A pena é cúmulo jurídico de três anos de prisão por peculato e um ano e três meses de prisão por falsidade informática.

A mulher estava também acusada de falsificação de documentos, mas o tribunal não conseguiu reunir prova desse crime, optando por seguir o princípio "in dubio pro reo" (na dúvida favoreça-se o arguido).

Os factos ocorreram entre 2007 e 2009, mas o banco do Estado só reuniu provas dos desfalques, que o obrigaram a ressarcir os clientes, em 2012, já a funcionária estava reformada.

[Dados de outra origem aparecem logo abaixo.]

(* ===== verification/UdpLifetime.v ===== *)
(** * UDP path lifetime probing: configuration and cycle state (endpoint.go)

    A probing cycle pings the best path after ever longer silences, one per cliff of the
    configuration, to learn how long NATs keep the path open. *)
From S2P Require Import Prelude Netip Bytes ProbeManager EndpointState.

Definition heartbeatInterval : Z := 3 * Second.
Definition udpLifetimeProbeCliffSlack : Z := 2 * Second.
Definition udpLifetimeProbeSchedulingTolerance : Z := Z.quot udpLifetimeProbeCliffSlack 8.

Record ProbeUDPLifetimeConfig := MkLifetimeConfig {
  Cliffs : list Z;
  CycleCanStartEvery : Z
}.
#[export] Instance ProbeUDPLifetimeConfig_eq_dec : EqDecision ProbeUDPLifetimeConfig.
Proof. solve_decision. Defined.

Definition defaultProbeUDPLifetimeConfig : ProbeUDPLifetimeConfig :=
  MkLifetimeConfig [10 * Second; 30 * Second; 60 * Second] (24 * Hour).

Record probeUDPLifetime := MkLifetime {
  config : ProbeUDPLifetimeConfig;
  timer : bool;
  pl_bestAddr : epAddr;
  cycleStartedAt : option Z;
  cycleActive : bool;
  currentCliff : Z;
  lastTxID : TxID
}.
Definition zeroLifetime : probeUDPLifetime :=
  MkLifetime (MkLifetimeConfig [] 0) false zeroEpAddr None false 0 zeroTxID.

Definition set_timer (p : probeUDPLifetime) (b : bool) : probeUDPLifetime :=
  MkLifetime (config p) b (pl_bestAddr p) (cycleStartedAt p) (cycleActive p) (currentCliff p)
             (lastTxID p).
Definition set_lastTxID (p : probeUDPLifetime) (id : TxID) : probeUDPLifetime :=
  MkLifetime (config p) (timer p) (pl_bestAddr p) (cycleStartedAt p) (cycleActive p)
             (currentCliff p) id.
Definition set_config (p : probeUDPLifetime) (c : ProbeUDPLifetimeConfig) : probeUDPLifetime :=
  MkLifetime c (timer p) (pl_bestAddr p) (cycleStartedAt p) (cycleActive p) (currentCliff p)
             (lastTxID p).

(** Indexing past the cliffs panics ([None]); a nil receiver answers 0. *)
Definition currentCliffDurationEndpointLocked (p : option probeUDPLifetime) : option Z :=
  match p with
  | None => Some 0
  | Some p => if currentCliff p <? 0 then None else Cliffs (config p) !! Z.to_nat (currentCliff p)
  end.

Definition resetCycle (p : probeUDPLifetime) : probeUDPLifetime :=
  MkLifetime (config p) false zeroEpAddr (cycleStartedAt p) false 0 (lastTxID p).
Definition resetCycleEndpointLocked (p : option probeUDPLifetime) : option probeUDPLifetime :=
  resetCycle <$> p.

Definition Equals (p b : option ProbeUDPLifetimeConfig) : bool :=
  match p, b with
  | None, None => true
  | None, Some _ | Some _, None => false
  | Some p, Some b => bool_decide (Cliffs p = Cliffs b) && (CycleCanStartEvery p =? CycleCanStartEvery b)
  end.

Fixpoint cliffsOk (prev : option Z) (l : list Z) : bool :=
  match l with
  | [] => true
  | c :: l' =>
      if c <=? Z.max (udpLifetimeProbeCliffSlack * 2) heartbeatInterval then false
      else match prev with
           | Some p => if c <=? p then false else cliffsOk (Some c) l'
           | None => cliffsOk (Some c) l'
           end
  end.
Definition Valid (p : ProbeUDPLifetimeConfig) : bool :=
  if Z.of_nat (length (Cliffs p)) <? 1 then false
  else if CycleCanStartEvery p <? 1 then false
  else cliffsOk None (Cliffs p).

Definition setProbeUDPLifetimeConfigLocked (isWireguardOnly : bool) (cur : option probeUDPLifetime)
    (desired : option ProbeUDPLifetimeConfig) : option probeUDPLifetime :=
  if isWireguardOnly then cur
  else match desired with
  | None => None
  | Some desired =>
      if negb (Valid desired) then cur
      else match cur with
      | Some p =>
          if Equals (Some (config p)) (Some desired) then cur
          else Some (resetCycle (set_config (resetCycle p) desired))
      | None => Some (resetCycle (set_config zeroLifetime desired))
      end
  end.
Definition setProbeUDPLifetimeOn (isWireguardOnly : bool) (cur : option probeUDPLifetime) (v : bool)
  : option probeUDPLifetime :=
  setProbeUDPLifetimeConfigLocked isWireguardOnly cur
    (if v then Some defaultProbeUDPLifetimeConfig else None).

(** ** Well-formed cycles *)
Record lifetime_wf (p : probeUDPLifetime) : Prop := {
  lw_valid : Valid (config p) = true;
  lw_cliff : 0 <= currentCliff p < Z.of_nat (length (Cliffs (config p)));
  lw_idle : cycleActive p = false -> currentCliff p = 0
}.
Definition lifetime_ok (p : option probeUDPLifetime) : Prop := forall q, p = Some q -> lifetime_wf q.

Lemma cliffsOk_inv prev l :
  cliffsOk prev l = true ->
  Forall (fun c => 4 * Second < c) l /\ StronglySorted Z.lt l
  /\ match prev with Some p => Forall (fun c => p < c) l | None => True end.
Proof.
  revert prev. induction l as [|c l IH]; intros prev; simpl.
  { intros _. split_and!; [constructor|constructor|by destruct prev]. }
  change (Z.max _ _) with (4 * Second).
  destruct (c <=? 4 * Second) eqn:E1; [done|]. bool_props.
  assert (cliffsOk (Some c) l = true ->
    Forall (fun x => 4 * Second < x) (c :: l) /\ StronglySorted Z.lt (c :: l)) as Hc.
  { intros (H1 & H2 & H3)%IH. split; constructor; auto. }
  destruct prev as [p|]; [|intros H; destruct (Hc H); auto].
  destruct (c <=? p) eqn:E2; [done|]. bool_props. intros H. destruct (Hc H) as [H1 H2].
  split_and!; [done|done|]. apply StronglySorted_inv in H2 as [_ H2].
  constructor; [done|]. eapply Forall_impl; [exact H2|]. simpl. lia.
Qed.

Lemma Valid_spec c :
  Valid c = true <->
  Cliffs c <> [] /\ 1 <= CycleCanStartEvery c /\ cliffsOk None (Cliffs c) = true.
Proof.
  unfold Valid. destruct (Cliffs c) as [|x l] eqn:E; simpl length.
  { split; [done|]. by intros [? _]. }
  rewrite (proj2 (Z.ltb_ge _ 1)) by lia.
  destruct (Z.ltb_spec (CycleCanStartEvery c) 1); split; try done; naive_solver lia.
Qed.

Lemma resetCycle_wf p : Valid (config p) = true -> lifetime_wf (resetCycle p).
Proof.
  intros Hv. constructor; [done| |done]. simpl.
  apply Valid_spec in Hv as (Hne & _). destruct (Cliffs (config p)); [done|]. simpl. lia.
Qed.
Lemma resetCycleEndpointLocked_ok p : lifetime_ok p -> lifetime_ok (resetCycleEndpointLocked p).
Proof.
  intros Hok q. destruct p as [p|]; [|done]. intros [= <-].
  apply resetCycle_wf. by destruct (Hok p eq_refl).
Qed.
Lemma setProbeUDPLifetimeConfigLocked_ok wg cur desired :
  lifetime_ok cur -> lifetime_ok (setProbeUDPLifetimeConfigLocked wg cur desired).
Proof.
  intros Hok. unfold setProbeUDPLifetimeConfigLocked. destruct wg; [done|].
  destruct desired as [d|]; [|done]. destruct (Valid d) eqn:Hv; [simpl|done].
  destruct cur as [p|]; [destruct (_ && _); [done|]|]; intros q [= <-]; by apply resetCycle_wf.
Qed.
Lemma set_lastTxID_wf p id : lifetime_wf p -> lifetime_wf (set_lastTxID p id).
Proof. by intros []. Qed.
Lemma set_timer_wf p b : lifetime_wf p -> lifetime_wf (set_timer p b).
Proof. by intros []. Qed.

(** A well-formed cycle always has a current cliff, and one beyond the slack. *)
Lemma currentCliff_lookup p :
  lifetime_wf p ->
  exists d, currentCliffDurationEndpointLocked (Some p) = Some d /\ 4 * Second < d
            /\ Cliffs (config p) !! Z.to_nat (currentCliff p) = Some d.
Proof.
  intros [Hv Hc _]. unfold currentCliffDurationEndpointLocked.
  rewrite (proj2 (Z.ltb_ge _ 0)) by lia.
  destruct (lookup_lt_is_Some_2 (Cliffs (config p)) (Z.to_nat (currentCliff p))) as [d Hd]; [lia|].
  exists d. split_and!; [done| |done].
  apply Valid_spec in Hv as (_ & _ & Hk). apply cliffsOk_inv in Hk as (Hall & _).
  rewrite Forall_lookup in Hall. eauto.
Qed.

(** The lifetime configuration that is accepted is usable: its cliffs are non-empty,
    strictly ascending and each above twice the slack and the heartbeat interval; the
    default one is accepted, and installing a configuration never leaves a cycle whose
    cliff index could be out of range. *)
Theorem lifetime_config_sound c wg cur :
  (Valid c = true <->
   Cliffs c <> [] /\ 1 <= CycleCanStartEvery c
   /\ Forall (fun d => Z.max (2 * udpLifetimeProbeCliffSlack) heartbeatInterval < d) (Cliffs c)
   /\ StronglySorted Z.lt (Cliffs c))
  /\ Valid defaultProbeUDPLifetimeConfig = true
  /\ (lifetime_ok cur -> lifetime_ok (setProbeUDPLifetimeConfigLocked wg cur (Some c))).
Proof.
  split_and!; [|done|apply setProbeUDPLifetimeConfigLocked_ok].
  rewrite Valid_spec. change (Z.max _ _) with (4 * Second).
  split; intros (H1 & H2 & H3); split_and!; try done.
  1,2: by apply cliffsOk_inv in H3 as (? & ? & _).
  destruct H3 as [H3 H4]. clear H1.
  assert (forall prev, match prev with Some p => Forall (fun x => p < x) (Cliffs c) | None => True end ->
    cliffsOk prev (Cliffs c) = true) as Hgen; [|by apply (Hgen None)].
  induction H4 as [|x l Hs IH Hx]; intros prev Hprev; [done|].
  apply Forall_cons in H3 as [Hx4 H3]. cbn [cliffsOk]. change (Z.max _ _) with (4 * Second).
  rewrite (proj2 (Z.leb_gt x _)) by lia.
  destruct prev as [p|]; [apply Forall_cons in Hprev as [Hp _]; rewrite (proj2 (Z.leb_gt x p)) by lia|];
    by apply (IH H3 (Some x)).
Qed.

O tribunal foi informado, entretanto, que a arguida e a CGD chegaram a um acordo quanto à forma de restituição do dinheiro desviado.

A mulher, de 67 anos, que era gestora de contas, desviava dinheiro sobretudo de contas de pessoas idosas e com algum poder económico, que não controlavam os extratos ao detalhe e com quem tinha uma relação de grande confiança.

Entre os clientes lesados contava-se uma mulher de 103 anos e alguns nonagenários.

Nas alegações finais, o Ministério Público pediu a condenação da mulher, admitindo que lhe fosse aplicada a pena suspensa, tal como o tribunal veio a decidir.